Work request:
Copy each line in the data below that contains the word "then".

(Stored data entries)

(** * Gomoku: the move-search engine (ai.js) and the game engine (game.js)

    A shallow embedding of the two pure-logic modules of the repository and
    the properties of its specification that are about them.

    Conventions of the embedding.
    - Coordinates, cell values, depths, node counts and millisecond
      timestamps are JavaScript integers and are modelled by [Z].
    - Scores are JavaScript numbers that leave the integers
      ([oppScore * 1.1], [x * 0.9], [timeLimitMs * 0.7]); they are modelled
      by IEEE-754 binary64 floats ([PrimFloat]), so every comparison the
      search makes is the comparison the program makes.
    - A board is an array of rows: [list (list Z)].  Every read the program
      makes is guarded by [inBounds] or by a loop over [0 .. BOARD_SIZE-1].
    - [Date.now()] and [Math.random()] are oracles: the n-th call returns the
      n-th value of a stream; the number of calls made so far is state.
    - A loop with an early [return] over a finite range is an [existsb] or a
      recursion over the list of its indices, in the order of the source. *)

From Stdlib Require Import ZArith List Bool Lia QArith Qround Floats.PrimFloat.
From Stdlib Require String Finite Permutation.
Import ListNotations String.StringSyntax.
Delimit Scope string_scope with string.

#[local] Set Warnings "-inexact-float".
#[local] Open Scope Z_scope.

(** ** JavaScript helpers *)

Module JS.

(** An integer below 2^53 as a double (exact: every step doubles or adds one). *)
Fixpoint float_of_pos (p : positive) : float :=
  match p with
  | xH => 1%float
  | xO q => (2 * float_of_pos q)%float
  | xI q => (2 * float_of_pos q + 1)%float
  end.

Definition float_of_Z (z : Z) : float :=
  match z with
  | Z0 => 0%float
  | Zpos p => float_of_pos p
  | Zneg p => (- float_of_pos p)%float
  end.

(** [Math.max] and [Math.min] on two numbers (NaN is contagious, +0 > -0). *)
Definition Math_max (a b : float) : float :=
  if is_nan a || is_nan b then nan
  else if (a <? b)%float then b
  else if (b <? a)%float then a
  else if get_sign a then b else a.

Definition Math_min (a b : float) : float :=
  if is_nan a || is_nan b then nan
  else if (a <? b)%float then a
  else if (b <? a)%float then b
  else if get_sign a then a else b.

(** [Math.abs] and [Math.max(0, n)] on integers. *)
Definition Math_abs (z : Z) : Z := Z.abs z.

(** The integers [lo, lo+1, ..., lo+n-1]: the values a counting [for] takes. *)
Definition range (lo : Z) (n : nat) : list Z :=
  map (fun k => lo + Z.of_nat k) (seq 0 n).

(** [arr[n] = f(arr[n])] for an index of the array. *)
Fixpoint update {A} (n : nat) (f : A -> A) (l : list A) : list A :=
  match l, n with
  | [], _ => []
  | a :: l', O => f a :: l'
  | a :: l', S n' => a :: update n' f l'
  end.

(** [arr.slice(0, n)]. *)
Definition slice0 {A} (n : nat) (arr : list A) : list A := firstn n arr.

(** [arr.sort(cmp)]: the sort is stable, and for a comparator that is a
    consistent ordering the result is the unique stable arrangement; it is
    computed here by insertion from the right.  [cmp a b] is negative when
    [a] goes first. *)
Section Sort.
Context {A : Type} (cmp : A -> A -> float).

Fixpoint insert (a : A) (l : list A) : list A :=
  match l with
  | [] => [a]
  | b :: l' => if (0 <? cmp a b)%float then b :: insert a l' else a :: l
  end.

Definition sort (l : list A) : list A := fold_right insert [] l.
End Sort.

End JS.

(** ** ai.js *)

Module AI.
Import JS.

(** *** Constants *)

Definition EMPTY : Z := 0.
Definition BLACK : Z := 1.
Definition WHITE : Z := 2.
Definition BOARD_SIZE : Z := 15.

Definition INF : float := 1e9%float.
Definition WIN_SCORE : float := 1e8%float.

Module SCORES.
Definition FIVE : Z := 10000000.
Definition OPEN_FOUR : Z := 1000000.
Definition HALF_OPEN_FOUR : Z := 100000.
Definition OPEN_THREE : Z := 10000.
Definition HALF_OPEN_THREE : Z := 1000.
Definition OPEN_TWO : Z := 100.
Definition HALF_OPEN_TWO : Z := 10.
Definition OPEN_ONE : Z := 1.
End SCORES.

Definition DIRECTIONS : list (Z * Z) := [(0, 1); (1, 0); (1, 1); (1, -1)].

Definition CENTER : Z := BOARD_SIZE / 2.

(** *** Boards and moves *)

Definition Board : Type := list (list Z).

(** What a read past the end of a row yields ([undefined]): a value that is
    no cell state.  No guarded read ever sees it on a 15x15 board. *)
Definition undefined : Z := -1.

(** [board[i][j]] *)
Definition cell (board : Board) (i j : Z) : Z :=
  nth (Z.to_nat j) (nth (Z.to_nat i) board []) undefined.

(** [board[i][j] = v], for a cell of the board (the program writes no other). *)
Definition setCell (board : Board) (i j v : Z) : Board :=
  update (Z.to_nat i) (update (Z.to_nat j) (fun _ => v)) board.

Record Move : Type := mkMove { x : Z; y : Z }.

Definition Move_eqb (a b : Move) : bool := (x a =? x b) && (y a =? y b).

(** The values of [i] (and of [j]) in [for (let i = 0; i < BOARD_SIZE; i++)]. *)
Definition indices : list Z := range 0 (Z.to_nat BOARD_SIZE).

(** The pairs [(i, j)] of the doubly nested loop over the board, in the
    order the loop visits them. *)
Definition cells : list (Z * Z) := list_prod indices indices.

(** A board of the shape the program expects: 15 rows of 15 cells. *)
Definition shapedb (board : Board) : bool :=
  (length board =? Z.to_nat BOARD_SIZE)%nat
  && forallb (fun row => (length row =? Z.to_nat BOARD_SIZE)%nat) board.

(** A well-formed board: of that shape, every cell empty, black or white. *)
Definition wellFormedb (board : Board) : bool :=
  shapedb board
  && forallb (forallb (fun c => (c =? EMPTY) || (c =? BLACK) || (c =? WHITE))) board.

Definition emptyBoard : Board :=
  repeat (repeat EMPTY (Z.to_nat BOARD_SIZE)) (Z.to_nat BOARD_SIZE).

(** *** Utility functions *)

Definition countStones (board : Board) : Z :=
  fold_left (fun count '(i, j) =>
               if negb (cell board i j =? EMPTY) then count + 1 else count)
            cells 0.

Definition inBounds (x y : Z) : bool :=
  (x >=? 0) && (x <? BOARD_SIZE) && (y >=? 0) && (y <? BOARD_SIZE).

Definition opponent (player : Z) : Z :=
  if player =? BLACK then WHITE else BLACK.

Expected answer:
  if is_nan a || is_nan b then nan
  else if (a <? b)%float then b
  else if (b <? a)%float then a
  else if get_sign a then b else a.
  if is_nan a || is_nan b then nan
  else if (a <? b)%float then a
  else if (b <? a)%float then b
  else if get_sign a then a else b.
  | b :: l' => if (0 <? cmp a b)%float then b :: insert a l' else a :: l
               if negb (cell board i j =? EMPTY) then count + 1 else count)
  if player =? BLACK then WHITE else BLACK.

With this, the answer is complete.